• **WHAT IS BEING ASKED**
The lines to reproduce from the material below are those from the one containing "else if bool_decide (c = byte_of_ascii" through the one containing "Some (byte_of_Z (high", both included; write them out exactly and add nothing.

• **LISTED RECORDS**
___
Definition token_params : list string :=
  ["grant_type"; "code"; "refresh_token"; "redirect_uri"; "client_id"; "client_secret";
   "code_verifier"; "scope"; "client_assertion_type"; "client_assertion"].

(** The loop over the form: the parameter variables that are set, by name; a name that is set
    has been seen. *)
Fixpoint token_loop (pairs : list (string * string)) (vars : gmap string string)
    : result (gmap string string) unit :=
  match pairs with
  | [] => Ok vars
  | (name, value) :: pairs =>
      if bool_decide (name ∈ token_params) then
        ensure bool_decide (vars !! name = None) else tt ;;
        token_loop pairs (<[name := value]> vars)
      else token_loop pairs vars
  end.

Definition parse_token_request (body : bytes) : result TokenRequest unit :=
  let pairs := form_parse body in
  vars <-? token_loop pairs ∅ ;;
  grant_type <-? ok_or (vars !! "grant_type") tt ;;
  Ok {|
    tk_grant_type := grant_type;
    tk_code := vars !! "code";
    tk_refresh_token := vars !! "refresh_token";
    tk_redirect_uri := vars !! "redirect_uri";
    tk_client_id := vars !! "client_id";
    tk_client_secret := vars !! "client_secret";
    tk_code_verifier := vars !! "code_verifier";
    tk_scope := vars !! "scope";
    tk_client_assertion_type := vars !! "client_assertion_type";
    tk_client_assertion := vars !! "client_assertion";
    tk_pairs := pairs;
  |}.

(** ** Redirects *)

Definition append_query_pairs (u : string) (pairs : list (string * string)) : string :=
  match pairs with
  | [] => u
  | _ :: _ =>
      let u := if negb (contains "?" u) then u +:+ "?"
               else if negb (ends_with "?" u || ends_with "&" u) then u +:+ "&"
               else u in
      u +:+ form_serialize pairs
  end.
End Parsing.

(** ** Scopes and PKCE *)

Definition scope_allowed {U : UrlLib} (r : Relay) (scope : string) : bool :=
  let scopes := split " " scope in
  if bool_decide (scopes = []) || existsb (fun s => negb (valid_scope_token s)) scopes then false
  else match allowed_scopes r with
       | None => true
       | Some allowed => forallb (fun s => existsb (fun c => bool_decide (c = s)) allowed) scopes
       end.

Definition pkce_challenge {H : Sha256} {B : Base64} (verifier : string) : string :=
  b64_encode (sha256 (into_bytes verifier)).

Definition challenge_byte (c : ascii) : bool := is_alphanumeric c || bool_decide (c ∈ ["-"; "_"]%char).
Definition verifier_byte (c : ascii) : bool :=
  is_alphanumeric c || bool_decide (c ∈ ["-"; "."; "_"; "~"]%char).

Definition valid_pkce_challenge (challenge : string) : bool :=
  bool_decide (String.length challenge = 43) && str_all challenge_byte challenge.

Definition valid_pkce_verifier (verifier : string) : bool :=
  ((43 <=? String.length verifier) && (String.length verifier <=? 128))%nat
  && str_all verifier_byte verifier.

(** [fresh] at [now], in seconds. *)
Definition fresh_at (now issued_at ttl : Z) : bool :=
  ((issued_at <=? saturating_add now 30) && (saturating_sub now issued_at <=? ttl))%Z.

(** ** Client credentials *)

Inductive AuthFailure :=
  | InvalidClient (via_header : bool)
  | MultipleMethods.

(** The bytes after the case-insensitive scheme. *)
Definition basic_scheme (value : bytes) : option bytes :=
  if (length value <? 5)%nat then None
  else let scheme := take 5 value in
       let rest := drop 5 value in
       if eq_ignore_ascii_case (from_bytes scheme) "basic"
          && match rest with [] => true | b :: _ => bool_decide (b = byte_of_ascii " ") end
       then Some rest else None.

Fixpoint trim_ascii_start (b : bytes) : bytes :=
  match b with
  | c :: b' => if is_whitespace (ascii_of_byte c) then trim_ascii_start b' else b
  | [] => []
  end.

(** Before and after the first colon. *)
Fixpoint split_colon (b : bytes) : option (bytes * bytes) :=
  match b with
  | [] => None
  | c :: b =>
      if bool_decide (c = byte_of_ascii ":") then Some ([], b)
      else '(before, after) ← split_colon b; Some (c :: before, after)
  end.

Definition byte_of_Z (x : Z) : Byte.byte := low_byte x.

(** The bytes [form_urldecode] pushes. *)
Fixpoint urldecode_bytes (input : bytes) : option bytes :=
  match input with
  | [] => Some []
  | c :: rest =>
      if bool_decide (c = byte_of_ascii "+") then
        out ← urldecode_bytes rest; Some (byte_of_ascii " " :: out)
      else if bool_decide (c = byte_of_ascii "%") then
        match rest with
        | h :: l :: rest =>
            high ← digit 16 (ascii_of_byte h);
            low ← digit 16 (ascii_of_byte l);
            out ← urldecode_bytes rest;
            Some (byte_of_Z (high * 16 + low) :: out)
        | _ => None
        end
      else out ← urldecode_bytes rest; Some (c :: out)
  end.

Definition form_urldecode (input : bytes) : option string :=
  output ← urldecode_bytes input; from_utf8 output.

Section Credentials.
Context {B : Base64Std}.

Definition parse_basic_credentials (value : bytes) : option (string * string) :=
  rest ← basic_scheme value;
  token ← match rest with c :: token => if bool_decide (c = byte_of_ascii " ") then Some token else None
                     | [] => None end;
  decoded ← std_decode (trim_ascii_start token);
  '(before, after) ← split_colon decoded;
  id ← form_urldecode before;
  secret ← form_urldecode after;
  Some (id, secret).

Definition repeats_id (form : TokenRequest) (id : string) : bool :=
  match tk_client_id form with Some body_id => constant_eq body_id id | None => true end.

Definition password_credentials (headers : HeaderMap) (form : TokenRequest)
    : result (string * string * bool) AuthFailure :=
  let body := Ok (default "" (tk_client_id form), default "" (tk_client_secret form), false) in
  match get_all AUTHORIZATION headers with
  | [] => body
  | _ :: _ :: _ => Err (InvalidClient true)
  | [first] =>
      match basic_scheme first with
      | None => body
      | Some _ =>
          credentials <-? ok_or (parse_basic_credentials first) (InvalidClient true) ;;
          ensure negb (negb (repeats_id form credentials.1)
                       || bool_decide (is_Some (tk_client_secret form))
                       || bool_decide (is_Some (tk_client_assertion_type form))
                       || bool_decide (is_Some (tk_client_assertion form)))
            else MultipleMethods ;;
          Ok (credentials.1, credentials.2, true)
      end
  end.

(** The [password] closure of [authenticate]. *)
Definition password (headers : HeaderMap) (form : TokenRequest) (expected_id expected_secret : string)
    : result unit AuthFailure :=
  credentials <-? password_credentials headers form ;;
  let '(id, secret, via_header) := credentials in
  if constant_eq id expected_id && constant_eq secret expected_secret then Ok tt
  else Err (InvalidClient via_header).

Definition basic_headers (headers : HeaderMap) : list bytes :=
  List.filter (fun v => bool_decide (is_Some (basic_scheme v))) (get_all AUTHORIZATION headers).

Definition public_client_header_allowed (headers : HeaderMap) (form : TokenRequest) : bool :=
  match basic_headers headers with
  | [] => true
  | _ :: _ :: _ => false
  | [value] =>
      match parse_basic_credentials value with
      | Some (id, secret) => is_empty secret && repeats_id form id
      | None => false
      end
  end.

(** The [Public] branch of [authenticate]. *)
Definition public_client (headers : HeaderMap) (form : TokenRequest) : result unit AuthFailure :=
  if bool_decide (tk_client_secret form = None) && bool_decide (tk_client_assertion_type form = None)
     && bool_decide (tk_client_assertion form = None) && public_client_header_allowed headers form
  then Ok tt
  else Err (InvalidClient (bool_decide (basic_headers headers <> []))).

(** ** The relay's own credentials towards the upstream *)

Definition basic_authorization {F : FormLib} (client_id client_secret : string) : string :=
  "Basic " +:+ std_encode (into_bytes (byte_serialize client_id +:+ ":" +:+ byte_serialize client_secret)).
End Credentials.

(** ** CORS *)

Definition allowed_cors_origin {U : UrlLib} {HL : HeaderLib} (r : Relay) (headers : HeaderMap)
    (options : RedirectOptions) : option bytes :=
  value ← get_header ORIGIN headers;
  text ← to_str value;
  u ← match url_parse text with Ok u => Some u | Err _ => None end;
  if bool_decide (path u <> "/") || bool_decide (is_Some (query u)) || bool_decide (is_Some (fragment u))
  then None
  else if cors_origin_allowed r u options then Some value else None.

(** ** Lemmas: Basic credentials *)

(** The documented output of [byte_serialize] for one byte: itself, [+] for a space, or its
    escape in upper-case hexadecimal. *)
Definition unreserved (c : ascii) : bool :=
  is_alphanumeric c || bool_decide (c ∈ ["*"; "-"; "."; "_"]%char).

Definition upper_hex (n : N) : ascii := ascii_of_N (if (n <? 10)%N then 48 + n else 55 + n)%N.

Definition serialized_byte (c : ascii) : string :=
  if unreserved c then String c ""
  else if bool_decide (c = " "%char) then "+"
  else String "%" (String (upper_hex (N_of_ascii c / 16)) (String (upper_hex (N_of_ascii c mod 16)) "")).

Fixpoint serialized (s : string) : string :=
  match s with
  | EmptyString => EmptyString
  | String c s => serialized_byte c +:+ serialized s
  end.

(** [byte_serialize] as the crate documents it. *)
Class FormLaws (F : FormLib) : Prop := {
  byte_serialize_doc s : byte_serialize s = serialized s;
}.

Lemma urldecode_serialized_byte c rest :
  urldecode_bytes (into_bytes (serialized_byte c) ++ rest) =
  (out ← urldecode_bytes rest; Some (byte_of_ascii c :: out)).
Proof. by destruct c as [[] [] [] [] [] [] [] []]. Qed.

Lemma urldecode_serialized s : urldecode_bytes (into_bytes (serialized s)) = Some (into_bytes s).
Proof.
  induction s as [|c s IH]; [done|]. cbn [serialized].
  rewrite into_bytes_app, urldecode_serialized_byte, IH. simpl. by rewrite into_bytes_cons.
Qed.

Lemma serialized_no_colon s : byte_of_ascii ":" ∉ into_bytes (serialized s).
Proof.
  induction s as [|c s IH]; [apply not_elem_of_nil|]. cbn [serialized].
  rewrite into_bytes_app, elem_of_app. intros [Hc|Hc]; [|done]. clear IH. revert Hc.
  assert (forallb (fun b => negb (bool_decide (b = byte_of_ascii ":"))) (into_bytes (serialized_byte c)) = true) as Hb.
  { by destruct c as [[] [] [] [] [] [] [] []]. }
  intros Hc. rewrite forallb_elem in Hb. specialize (Hb _ Hc). by rewrite bool_decide_eq_true_2 in Hb.
Qed.

Lemma split_colon_app a b : byte_of_ascii ":" ∉ a -> split_colon (a ++ byte_of_ascii ":" :: b)%list = Some (a, b).
Proof.
  induction a as [|c a IH]; cbn [app split_colon].
  - by rewrite bool_decide_eq_true_2.
  - intros [Hc Ha]%not_elem_of_cons. rewrite bool_decide_eq_false_2 by congruence. by rewrite IH.
Qed.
___
• **YOUR SOLUTION**
      else if bool_decide (c = byte_of_ascii "%") then
        match rest with
        | h :: l :: rest =>
            high ← digit 16 (ascii_of_byte h);
            low ← digit 16 (ascii_of_byte l);
            out ← urldecode_bytes rest;
            Some (byte_of_Z (high * 16 + low) :: out)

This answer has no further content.